Sorrentino: il mio usuraio è un affascinante malvivente

Nel suo terzo film, il regista indaga con ironia sulla piccola malavita

Pedro Armocida

da Roma

Il mistero non è svelato. Nonostante un fascinoso trailer e un incontro con il regista e gli attori, il nuovo e misterioso film di Paolo Sorrentino, l'applaudito autore del recente Le conseguenze dell'amore (cinque David di Donatello) che proprio in questi giorni sta battendo gli ultimi ciak, rimane ancora in una nebulosa di difficile decifrazione. Partiamo allora dal titolo L'amico di famiglia dove l'amico è Geremia, interpretato dal navigato attore napoletano Giacomo Rizzo (alle spalle tanto teatro e cinema dell'ormai sdoganata serie B ma anche Bertolucci, Salce e Loy), che si guadagna da vivere nella zona dell'Agro Pontino facendo il piccolo usuraio, con prestiti dai cinque ai diecimila euro. Tra Latina, Sabaudia e Pontinia, dove il film è girato, vive in una roulotte Gino, un inedito Fabrizio Bentivoglio in versione cow boy, amante sfegatato della musica country che sogna di trasferirsi nell'America profonda ma che intanto sbarca il lunario aiutando l'usuraio nella ricerca dei clienti. C'è poi Rosalba, una giovane donna (la ventitreenne Laura Chiatti, cantante e attrice di soap da Un posto al sole a Incantesimo 7) che si deve sposare ma il padre non ha i quattrini per mettere su un matrimonio come si deve. Ricorreranno naturalmente all'usuraio che, dice il regista, «ha la particolarità di diventare amico delle persone a cui presta i soldi». Tenendo conto che il medesimo ha anche un rapporto incestuoso con la madre ultraottantenne, si delinea un personaggio a tutto tondo che più sordido non può essere.
«È sgradevole, molesto con le donne. Qualsiasi difetto lui ce l'ha. Ma rappresenta un mondo che a me piace perché queste persone, sotto sotto, sono le più belle che ci siano.

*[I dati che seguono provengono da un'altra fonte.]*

Lemma percolate_up_spec fuel v b ys k :
  k < fuel → agrees b ys k → ys !! k = Some v → heap_up cmp ys k →
  {{ l ↦ b }} binary_heap_percolate_up fuel h v (Z.of_nat k)
  {{ r, ∃ k' b' ys', ⌈ r = Z.of_nat k' ⌉ ∗ ⌈ ys' ≡ₚ ys ∧ heap cmp ys' ∧ agrees b' ys' k' ∧
          ys' !! k' = Some v ∧ length b' = length b ⌉ ∗ l ↦ b' }}.
Proof.
  revert b ys k. induction fuel as [|fuel IH]; intros b ys k Hf Hb Hv Hh; [lia|].
  apply triple_wp; iIntros "Hl". rewrite /binary_heap_percolate_up. wp_loop.
  case_bool_decide as Hk; last first.
  { assert (k = 0) as -> by lia. wp_pures. iExists 0, b, ys. ipures. iFrame. iPureIntro.
    split_and!; try done. apply (heap_up_end cmp ys 0 v); [done|done|lia]. }
  rewrite parent_quot; [|lia]. pose proof (parent_lt k ltac:(lia)) as Hp.
  destruct (lookup_lt_is_Some_2 ys (parent k)) as [x Hx]; [apply lookup_lt_Some in Hv; lia|].
  rewrite Hvalues. wp_bind. iApply (wp_agrees_get with "Hl"); [done|lia|done|]. iIntros "Hl".
  wp_bind. iApply wp_binary_heap_cmp. case_bool_decide as Hc.
  - wp_pures. iExists k, b, ys. ipures. iFrame. iPureIntro. split_and!; try done.
    eapply heap_up_end; [done|done|]. intros _. exists x. split; [done|].
    apply cmp_lt_le. lia.
  - wp_bind. iApply (wp_agrees_get with "Hl"); [done|lia|done|]. iIntros "Hl".
    pose proof (proj1 Hb). pose proof (lookup_lt_Some _ _ _ Hv). wp_bind. iApply (wp_block_set with "Hl"); [lia|].
    rewrite Nat2Z.id. iIntros "Hl". wp_pures.
    specialize (IH (<[k := Some x]> b) (swap ys k (parent k) x v) (parent k)).
    rewrite /binary_heap_percolate_up Hvalues in IH.
    iApply (triple_use with "Hl"); [apply IH|].
    + lia.
    + apply agrees_move; [done|done|done|lia].
    + rewrite lookup_swap ?decide_True //. lia.
    + apply heap_up_step; [apply _|lia|done|done|done|]. apply cmp_flip_le; [apply _|lia].
    + iIntros (r) "(%k' & %b' & %ys' & -> & %Hall & Hl)". destruct Hall as (Hp' & ? & ? & ? & Hlb).
      iExists k', b', ys'. ipures. iFrame. iPureIntro. rewrite length_insert in Hlb.
      split_and!; try done. rewrite Hp'. by apply swap_perm.
Qed.

(** [x] is above the value at [c], if there is one. *)
Definition above (ys : list value) (x : value) (c : nat) : bool :=
  match ys !! c with
  | Some y => bool_decide (cmp x y > 0)%Z
  | None => false
  end.

(** The child that [binary_heap_pop] goes on with. *)
Definition next_child (ys : list value) (k : nat) (v : value) : option nat :=
  let c1 := 2 * k + 1 in
  let c2 := 2 * k + 2 in
  if above ys v c1 then
    Some (if above ys (default VNULL (ys !! c1)) c2 then c2 else c1)
  else if above ys v c2 then Some c2 else None.

Lemma above_true ys x c : above ys x c = true → ∃ y, ys !! c = Some y ∧ cmp_le cmp y x.
Proof.
  rewrite /above. destruct (ys !! c) as [y|]; [|done]. intros ?%bool_decide_eq_true.
  exists y. split; [done|]. apply cmp_lt_le, (cmp_antisym (cmp := cmp)). lia.
Qed.

Lemma above_false ys x c y : above ys x c = false → ys !! c = Some y → cmp_le cmp x y.
Proof.
  rewrite /above. intros Ha Hy. rewrite Hy in Ha. apply bool_decide_eq_false in Ha. rewrite /cmp_le. lia.
Qed.

Lemma next_child_spec ys k v :
  match next_child ys k v with
  | None => ∀ i y, 0 < i → parent i = k → ys !! i = Some y → cmp_le cmp v y
  | Some c => ∃ x, ys !! c = Some x ∧ 0 < c ∧ parent c = k ∧ cmp_le cmp x v ∧
                   ∀ i, 0 < i → parent i = k → ord cmp ys c i
  end.
Proof.
  assert (parent (2 * k + 1) = k) as P1 by (apply parent_children; lia).
  assert (parent (2 * k + 2) = k) as P2 by (apply parent_children; lia).
  rewrite /next_child. destruct (above ys v (2 * k + 1)) eqn:A1.
  - apply above_true in A1 as (y1 & Hy1 & Hle1). rewrite Hy1. cbn [from_option id].
    destruct (above ys y1 (2 * k + 2)) eqn:A2.
    + apply above_true in A2 as (y2 & Hy2 & Hle2). exists y2. split_and!; [done|lia|done| |].
      { by transitivity y1. }
      intros i Hi Hpar; destruct (proj1 (parent_children i k Hi) Hpar) as [->| ->]; intros a b Ha Hb; simplify_eq; [done|].
      rewrite /cmp_le (cmp_refl cmp). done.
    + exists y1. split_and!; [done|lia|done|done|].
      intros i Hi Hpar; destruct (proj1 (parent_children i k Hi) Hpar) as [->| ->]; intros a b Ha Hb; simplify_eq; [|by eapply above_false].
      rewrite /cmp_le (cmp_refl cmp). done.
  - destruct (above ys v (2 * k + 2)) eqn:A2.
    + apply above_true in A2 as (y2 & Hy2 & Hle2). exists y2. split_and!; [done|lia|done|done|].
      intros i Hi Hpar; destruct (proj1 (parent_children i k Hi) Hpar) as [->| ->]; intros a b Ha Hb; simplify_eq.
      * transitivity v; [done|]. by eapply above_false.
      * rewrite /cmp_le (cmp_refl cmp). done.
    + intros i y Hi Hpar Hy. by destruct (proj1 (parent_children i k Hi) Hpar) as [->| ->];
        (eapply above_false; [|exact Hy]).
Qed.

Context (ys0 : list value) (Hnum : num_values h = Z.of_nat (length ys0)).

Lemma wp_above b ys k c x (X : M block value) (Φ : bool → hProp block) :
  length ys = length ys0 → agrees b ys k → c ≠ k →
  (∀ Ψ : value → hProp block, l ↦ b -∗ (l ↦ b -∗ Ψ x) -∗ wp X Ψ) →
  l ↦ b -∗ (l ↦ b -∗ Φ (above ys x c)) -∗ wp (binary_heap_above h X (Z.of_nat c)) Φ.
Proof.
  iIntros (Hlen Hb Hc HX) "Hl HΦ". rewrite /binary_heap_above /above Hnum -Hlen.
  case_bool_decide as Hlt.
  - destruct (lookup_lt_is_Some_2 ys c) as [y Hy]; [lia|]. rewrite Hy Hvalues.
    wp_bind. iApply (HX with "Hl"). iIntros "Hl".
    wp_bind. iApply (wp_agrees_get with "Hl"); [done|done|done|]. iIntros "Hl".
    wp_bind. iApply wp_binary_heap_cmp. wp_pures. by iApply "HΦ".
  - rewrite lookup_ge_None_2; [|lia]. wp_pures. by iApply "HΦ".
Qed.

Lemma wp_next_index b ys k v (Φ : option Z → hProp block) :
  length ys = length ys0 → agrees b ys k →
  l ↦ b -∗ (l ↦ b -∗ Φ (Z.of_nat <$> next_child ys k v)) -∗
  wp (binary_heap_next_index h v (Z.of_nat (2 * k + 1)) (Z.of_nat (2 * k + 2))) Φ.
Proof.
  iIntros (Hlen Hb) "Hl HΦ".
  assert (∀ (y : value) (Ψ : value → hProp block), l ↦ b -∗ (l ↦ b -∗ Ψ y) -∗ wp (mret y) Ψ) as Hret.
  { intros y Ψ. iIntros "Hl HΨ". wp_pures. by iApply "HΨ". }
  rewrite /binary_heap_next_index /next_child. wp_bind.
  iApply (wp_above with "Hl"); [done|done|lia|apply Hret|]. iIntros "Hl".
  destruct (above ys v (2 * k + 1)) eqn:A1; iApply wp_bind.
  - apply above_true in A1 as (y1 & Hy1 & _). rewrite Hy1. cbn [from_option id].
    iApply (wp_above _ _ k _ y1 with "Hl"); [done|done|lia| |].
    { intros Ψ. rewrite Hvalues. by apply (wp_agrees_get _ ys k); [|lia|]. }
    iIntros "Hl". iApply wp_ret. iSpecialize ("HΦ" with "Hl").
    by destruct (above ys y1 (2 * k + 2)).
  - iApply (wp_above with "Hl"); [done|done|lia|apply Hret|]. iIntros "Hl". iApply wp_ret.
    iSpecialize ("HΦ" with "Hl"). by destruct (above ys v (2 * k + 2)).
Qed.

Lemma percolate_down_spec fuel v b ys k :
  length ys - k < fuel → length ys = length ys0 → (2 * Z.of_nat (length ys0) ≤ INT_MAX)%Z →
  agrees b ys k → ys !! k = Some v → heap_down cmp ys k →
  {{ l ↦ b }} binary_heap_percolate_down fuel h v (Z.of_nat k)
  {{ _, ∃ ys' junk, ⌈ ys' ≡ₚ ys ∧ heap cmp ys' ∧ length (holding ys' junk) = length b ⌉ ∗
        l ↦ holding ys' junk }}.
Proof.
  revert b ys k. induction fuel as [|fuel IH]; intros b ys k Hf Hlen Hmax Hb Hv Hh; [lia|].
  pose proof (lookup_lt_Some _ _ _ Hv). pose proof (proj1 Hb).
  apply triple_wp; iIntros "Hl". rewrite /binary_heap_percolate_down. wp_loop.
  wp_chk. wp_chk.
  replace (Z.of_nat k * 2 + 1)%Z with (Z.of_nat (2 * k + 1)) by lia.
  replace (Z.of_nat k * 2 + 2)%Z with (Z.of_nat (2 * k + 2)) by lia.
  wp_bind. iApply (wp_next_index with "Hl"); [done|done|]. iIntros "Hl".
  pose proof (next_child_spec ys k v) as Hnext. rewrite Hvalues.
  destruct (next_child ys k v) as [c|]; simpl; wp_bind.
  - destruct Hnext as (x & Hx & Hc & Hpar & Hle & Hmin). pose proof (parent_lt c Hc).
    pose proof (lookup_lt_Some _ _ _ Hx).
    iApply (wp_agrees_get with "Hl"); [done|lia|done|]. iIntros "Hl". wp_bind.
    iApply (wp_block_set with "Hl"); [lia|]. rewrite Nat2Z.id. iIntros "Hl". wp_pures.
    specialize (IH (<[k := Some x]> b) (swap ys k c x v) c).
    rewrite /binary_heap_percolate_down Hvalues in IH.
    iApply (triple_use with "Hl"); [apply IH|].
    + rewrite /swap !length_insert. lia.
    + by rewrite /swap !length_insert.
    + done.
    + apply agrees_move; [done|done|done|lia].
    + rewrite lookup_swap ?decide_True //.
    + by apply heap_down_step.
    + iIntros ([]) "(%ys' & %junk & %Hall & Hl)". destruct Hall as (Hp & ? & Hlj).
      iExists ys', junk. iFrame. iPureIntro. rewrite length_insert in Hlj.
      split_and!; [|done|done]. rewrite Hp. by apply swap_perm.
  - iApply (wp_block_set with "Hl"); [lia|]. rewrite Nat2Z.id (agrees_fill b ys k v) //.
    iIntros "Hl". wp_pures. iExists ys, _. iFrame. iPureIntro. split_and!; [done| |].
    + by eapply heap_down_end.
    + rewrite length_holding length_drop. lia.
Qed.
End loops.

(** ** The heap as a bag of values *)

Section operations.
Context `{Allocator block}.
Implicit Types xs : list value.

(** The heap [h] holds the values [xs], in some order. *)
Definition binheap (h : BinaryHeap) xs : hProp block :=
  ∃ l ys junk, ⌈ values h = Some l ∧ num_values h = Z.of_nat (length ys) ∧
      alloced_size h = Z.of_nat (length (holding ys junk)) ∧ (0 < alloced_size h)%Z ∧
      ys ≡ₚ xs ∧ heap (heap_order h) ys ⌉ ∗
    l ↦ holding ys junk.

(** The comparison function can be negated, and the indices stay in [int]. *)
Definition heap_ok (h : BinaryHeap) : Prop :=
  (∀ x y, int_ok (heap_order h x y) = true) ∧ (2 * alloced_size h ≤ INT_MAX)%Z.

Lemma binheap_intro h xs l ys junk :
  values h = Some l → num_values h = Z.of_nat (length ys) →
  alloced_size h = Z.of_nat (length (holding ys junk)) → (0 < alloced_size h)%Z →
  ys ≡ₚ xs → heap (heap_order h) ys → l ↦ holding ys junk ⊢ binheap h xs.
Proof. iIntros (??????) "Hl". iExists l, ys, junk. by iFrame. Qed.

Lemma binary_heap_new_spec t cmp :
  {{ emp }} binary_heap_new t cmp
  {{ r, match r with
        | None => ⌈ can_fail ⌉
        | Some h => ⌈ heap_type h = t ∧ compare_func h = cmp ⌉ ∗ binheap h []
        end }}.
Proof.
  apply triple_wp. iIntros "_". rewrite /binary_heap_new.
  wp_malloc_array; [|wp_pures; done].
  wp_bind. iApply wp_block_malloc. iIntros ([l|]) "Hl"; wp_pures; [|done].
  iSplit; [done|]. iApply (binheap_intro _ [] l [] (replicate 16 None) with "Hl"); try done.
Qed.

Ciò che viene considerato orrendo e repellente può avere una sua bellezza», avverte Paolo Sorrentino, classe 1970, alla sua terza prova registica. Fautore di un cinema che rifugge dall'essere sia morale che moralistico, il napoletano Sorrentino aggiunge: «Anche nella vita non riesco ad avere un atteggiamento completamente negativo nei loro confronti. Così cerco di rendere affascinante un personaggio che non lo è. Per parlare dei santi c'è già la tv, il cinema deve essere qualcos'altro. Comunque l'usura è una buona metafora del potere che hanno questi uomini di ridare per un momento la vita a chi sta affogando». Prodotto da Fandango e Indigo Film in collaborazione con la Medusa, che lo distribuirà in sala probabilmente a partire da settembre prossimo, in tempo per la Mostra di Venezia, L'amico di famiglia ha un budget di 3 milioni e mezzo di euro e vede la partecipazione di un Fabrizio Bentivoglio oramai abituato a centellinare i suoi ruoli al pari delle dichiarazioni: «Con Sorrentino ci eravamo ripromessi di lavorare insieme da tanto tempo. Mi sono molto divertito ad interpretare questo strano personaggio, abbastanza indefinibile, che mi ha fatto pensare alla coppia Dustin Hoffman e Jon Voight di Un uomo da marciapiede. Tutta la sua personalità sta nella domanda che fa all'usuraio: "Ma noi siamo veramente amici?". Non so se è chiaro». Veramente no, ma ci fidiamo. Così come c'è da fidarsi della mano felice di Sorrentino che da storie un po' strambe sulla carta, riesce a tirare fuori degli ottimi film fondati soprattutto su un uso sapiente delle ambientazioni e delle atmosfere. Ecco, dai pochi minuti di girato che si sono visti ieri a Roma, L'amico di famiglia sembra proprio non fare eccezione. Con in più una sorpresa. «Perché il film avrà un aspetto comico molto spiccato. Gli usurai tendono ad essere piuttosto divertenti».